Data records
___

(* ===== verification/Settings.v ===== *)
(** Sync settings at rest ([app/src/app/core/sync/sync-settings.service.ts]): sealed
    under the master key, like the ledger, because they hold credentials. *)
From S2P Require Export Vault SyncTarget.
#[local] Open Scope string_scope.
#[local] Open Scope Z_scope.

(** * Definitions *)

#[local] Notation get := Trees.get.

Definition tree_target (t : SyncTarget) : json :=
  match t with
  | NoneTarget label => obj [("kind", str "none"); ("label", str label)]
  | ServerTarget label endpoint token =>
      obj [("kind", str "server"); ("label", str label); ("endpoint", str endpoint); ("token", str token)]
  | S3Target label bucket region endpoint accessKeyId secretAccessKey forcePathStyle prefix =>
      obj [("kind", str "s3"); ("label", str label); ("bucket", str bucket); ("region", str region); ("endpoint", str endpoint);
           ("accessKeyId", str accessKeyId); ("secretAccessKey", str secretAccessKey);
           ("forcePathStyle", flag forcePathStyle); ("prefix", str prefix)]
  | GitTarget label repoUrl branch token username corsProxy authorName authorEmail =>
      obj [("kind", str "git"); ("label", str label); ("repoUrl", str repoUrl); ("branch", str branch); ("token", str token);
           ("username", str username); ("corsProxy", str corsProxy); ("authorName", str authorName);
           ("authorEmail", str authorEmail)]
  end.

Definition read_target (v : json) : option SyncTarget :=
  kind ← get "kind" as_str v; label ← get "label" as_str v;
  if String.eqb kind "none" then mret (NoneTarget label)
  else if String.eqb kind "server" then
    endpoint ← get "endpoint" as_str v; token ← get "token" as_str v; mret (ServerTarget label endpoint token)
  else if String.eqb kind "s3" then
    bucket ← get "bucket" as_str v; region ← get "region" as_str v; endpoint ← get "endpoint" as_str v;
    accessKeyId ← get "accessKeyId" as_str v; secretAccessKey ← get "secretAccessKey" as_str v;
    forcePathStyle ← get "forcePathStyle" as_flag v; prefix ← get "prefix" as_str v;
    mret (S3Target label bucket region endpoint accessKeyId secretAccessKey forcePathStyle prefix)
  else if String.eqb kind "git" then
    repoUrl ← get "repoUrl" as_str v; branch ← get "branch" as_str v; token ← get "token" as_str v;
    username ← get "username" as_str v; corsProxy ← get "corsProxy" as_str v; authorName ← get "authorName" as_str v;
    authorEmail ← get "authorEmail" as_str v;
    mret (GitTarget label repoUrl branch token username corsProxy authorName authorEmail)
  else None.

Definition settings_json (s : SyncSettings) : json :=
  obj [("target", Some (tree_target (ss_target s))); ("intervalMinutes", int (ss_intervalMinutes s));
       ("syncOnReconnect", flag (ss_syncOnReconnect s)); ("wifiOnly", flag (ss_wifiOnly s))].

(** A field of [{ ...DEFAULT_SYNC_SETTINGS, ...value }]. *)
Definition merged {A} (key : string) (read : json -> option A) (default : A) (v : json) : result A :=
  match field key v with
  | None => Ok default
  | Some x => match read x with Some a => Ok a | None => Throw (OutsideModel "a setting that is not of its type") end
  end.
Definition merge_settings (v : json) : result SyncSettings :=
  target ← merged "target" read_target (ss_target DEFAULT_SYNC_SETTINGS) v;
  intervalMinutes ← merged "intervalMinutes" as_int (ss_intervalMinutes DEFAULT_SYNC_SETTINGS) v;
  syncOnReconnect ← merged "syncOnReconnect" as_flag (ss_syncOnReconnect DEFAULT_SYNC_SETTINGS) v;
  wifiOnly ← merged "wifiOnly" as_flag (ss_wifiOnly DEFAULT_SYNC_SETTINGS) v;
  mret (mkSyncSettings target intervalMinutes syncOnReconnect wifiOnly).

(** The row [sync.settings] of the meta table, and the signal the screens read. *)
Record SettingsStore : Type := mkSettingsStore { st_row : option string; st_current : SyncSettings }.

Section Service.
Context {Key : Type} `{!WebCrypto Key}.
Context (vault : VaultSession Key).

Definition load : M SettingsStore SyncSettings :=
  s ← getS;
  match st_row s with
  | None =>
      _ ← modifyS (fun s => mkSettingsStore (st_row s) DEFAULT_SYNC_SETTINGS); mret DEFAULT_SYNC_SETTINGS
  | Some text =>
      key ← liftR (requireKey vault);
      sealed ← liftR (fromBase64 text);
      opened ← liftR (open_json key sealed);
      settings ← liftR (merge_settings opened.2);
      _ ← modifyS (fun s => mkSettingsStore (st_row s) settings);
      mret settings
  end.

Definition save (n : nat) (settings : SyncSettings) : M SettingsStore unit :=
  key ← liftR (requireKey vault);
  vaultId ← liftR (requireVaultId vault);
  device ← liftR (requireDeviceId vault);
  sealed ← liftR (seal_json n key (header_json (mkHeader vaultId device "" "settings")) (settings_json settings));
  _ ← modifyS (fun s => mkSettingsStore (Some (toBase64 sealed)) (st_current s));
  modifyS (fun s => mkSettingsStore (st_row s) settings).

Definition clear : M SettingsStore unit :=
  _ ← modifyS (fun s => mkSettingsStore None (st_current s));
  modifyS (fun s => mkSettingsStore (st_row s) DEFAULT_SYNC_SETTINGS).
End Service.

(** * Lemmas *)

Lemma read_tree_target t : read_target (tree_target t) = Some t.
Proof. by destruct t. Qed.

Lemma merge_settings_json s : merge_settings (settings_json s) = Ok s.
Proof. destruct s as [t i r w]. unfold merge_settings, merged. cbn -[tree_target read_target]. by rewrite read_tree_target. Qed.

Lemma settings_json_ok s : json_ok (settings_json s) = true.
Proof. by destruct s as [[] i r w]. Qed.

(** * Properties *)

(** C14: settings survive, and are at rest only as ciphertext.  The row written is the base64
    of an envelope whose clear part is a nonce and a header that names the vault and the
    device and nothing of the settings, and whose payload is their encryption under the
    vault's key.  After any restart a vault unlocked with that key loads the very settings
    that were saved; a locked one loads nothing; and so does one with another key, save for
    a collision of the cipher. *)
Theorem settings_survive_sealed {Key} `{!WebCrypto Key} `{!WebCryptoLaws Key} (vault : VaultSession Key) n settings s s' :
  save vault n settings s = (Ok tt, s') ->
  exists key vaultId device head body,
    requireKey vault = Ok key /\ requireVaultId vault = Ok vaultId /\ requireDeviceId vault = Ok device
    /\ stringify (header_json (mkHeader vaultId device "" "settings")) = Ok head /\ stringify (settings_json settings) = Ok body
    /\ st_current s' = settings
    /\ let iv := randomBytes (Key := Key) n IV_LENGTH in
       let ciphertext := encrypt key iv (encode_text head) (encode_text body) in
       st_row s' = Some (toBase64 (envelope_bytes iv (encode_text head) ciphertext))
       /\ forall (other : VaultSession Key) current,
            (vs_key other = Some key -> load other (mkSettingsStore (st_row s') current) = (Ok settings, mkSettingsStore (st_row s') settings))
            /\ (vs_key other = None ->
                 load other (mkSettingsStore (st_row s') current) = (Throw VaultLockedError, mkSettingsStore (st_row s') current))
            /\ (forall key', vs_key other = Some key' -> (forall pt, encrypt key' iv (encode_text head) pt <> ciphertext) ->
                 load other (mkSettingsStore (st_row s') current)
                 = (Throw (DecryptionError "Unable to decrypt: wrong key or corrupted data"), mkSettingsStore (st_row s') current)).
Proof.
  unfold save. intros (key & s1 & [= Hk <-] & H)%M_bind_Ok_inv. apply M_bind_Ok_inv in H as (i & s1 & [= Hi <-] & H).
  apply M_bind_Ok_inv in H as (d & s1 & [= Hd <-] & H). apply M_bind_Ok_inv in H as (sealed & s1 & [= Hs <-] & [= <-]).
  pose proof (seal_json_bytes _ _ _ _ _ Hs) as Hb.
  pose proof (open_seal_json _ _ _ _ _ (header_json_ok _) (settings_json_ok settings) Hs) as Ho. cbn [st_row st_current].
  apply seal_json_Ok in Hs as (head & body & Eh & Ebody & Hl & ->).
  exists key, i, d, head, body. do 6 (split; [done|]). cbn zeta. split; [done|]. intros other current.
  unfold load, mbind, M_bind, getS, requireKey, liftR. cbn [st_row].
  split_and!; [intros ->|by intros ->|intros key' -> Hne]; rewrite fromBase64_toBase64 //.
  - by rewrite Ho merge_settings_json.
  - by rewrite (open_json_refused _ _ _ _ _ _ (header_json_ok _) Eh Hl Hne).
Qed.

(** * Witnesses *)

Definition demo_settings : SyncSettings := mkSyncSettings (ServerTarget "NAS" "https://nas" "s3cret") 30 true false.
Definition demo_session : VaultSession bool := mkSession true (Some true) (Some "vault-1") (Some "phone").
Definition demo_saved : SettingsStore := snd (save demo_session 2 demo_settings (mkSettingsStore None DEFAULT_SYNC_SETTINGS)).

Lemma demo_saved_run : save demo_session 2 demo_settings (mkSettingsStore None DEFAULT_SYNC_SETTINGS) = (Ok tt, demo_saved).
Proof. vm_compute. reflexivity. Qed.

Definition demo_locked : VaultSession bool := mkSession false None (Some "vault-1") (Some "phone").
Definition demo_stranger : VaultSession bool := mkSession true (Some false) (Some "vault-1") (Some "phone").

Lemma settings_survive_sealed_witness :
  fst (load demo_session (mkSettingsStore (st_row demo_saved) DEFAULT_SYNC_SETTINGS)) = Ok demo_settings
  /\ fst (load demo_locked (mkSettingsStore (st_row demo_saved) DEFAULT_SYNC_SETTINGS)) = Throw VaultLockedError
  /\ exists why, fst (load demo_stranger (mkSettingsStore (st_row demo_saved) DEFAULT_SYNC_SETTINGS)) = Throw (DecryptionError why).
Proof.
  destruct (settings_survive_sealed demo_session 2 demo_settings _ _ demo_saved_run) as (key & i & d & head & body & Hk & Hi & Hd & Eh & _ & _ & _ & H).
  injection Hk as <-. split_and!.
  - by rewrite (proj1 (H demo_session DEFAULT_SYNC_SETTINGS) eq_refl).
  - by rewrite (proj1 (proj2 (H demo_locked DEFAULT_SYNC_SETTINGS)) eq_refl).
  - eexists. rewrite (proj2 (proj2 (H demo_stranger DEFAULT_SYNC_SETTINGS)) false eq_refl); [reflexivity|].
    injection Hi as <-. injection Hd as <-. assert (exists t, stringify (header_json (mkHeader "vault-1" "phone" "" "settings")) = Ok t
      /\ toy_tag false (randomBytes (Key := bool) 2 IV_LENGTH) (encode_text t) <> toy_tag true (randomBytes (Key := bool) 2 IV_LENGTH) (encode_text t))
      as (t & Et & Hne) by (eexists; split; [vm_compute; reflexivity|vm_compute; discriminate]).
    assert (Ok (A := string) t = Ok head) as Etm by (rewrite -Et; exact Eh). injection Etm as ->. intros pt [= E]. by apply Hne.
Defined.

___

What to work on: Your output should be the lines from the one with "- by rewrite (proj1 (H" through the last line of the entries above, copied exactly and nothing more.

Response to this task:
  - by rewrite (proj1 (H demo_session DEFAULT_SYNC_SETTINGS) eq_refl).
  - by rewrite (proj1 (proj2 (H demo_locked DEFAULT_SYNC_SETTINGS)) eq_refl).
  - eexists. rewrite (proj2 (proj2 (H demo_stranger DEFAULT_SYNC_SETTINGS)) false eq_refl); [reflexivity|].
    injection Hi as <-. injection Hd as <-. assert (exists t, stringify (header_json (mkHeader "vault-1" "phone" "" "settings")) = Ok t
      /\ toy_tag false (randomBytes (Key := bool) 2 IV_LENGTH) (encode_text t) <> toy_tag true (randomBytes (Key := bool) 2 IV_LENGTH) (encode_text t))
      as (t & Et & Hne) by (eexists; split; [vm_compute; reflexivity|vm_compute; discriminate]).
    assert (Ok (A := string) t = Ok head) as Etm by (rewrite -Et; exact Eh). injection Etm as ->. intros pt [= E]. by apply Hne.
Defined.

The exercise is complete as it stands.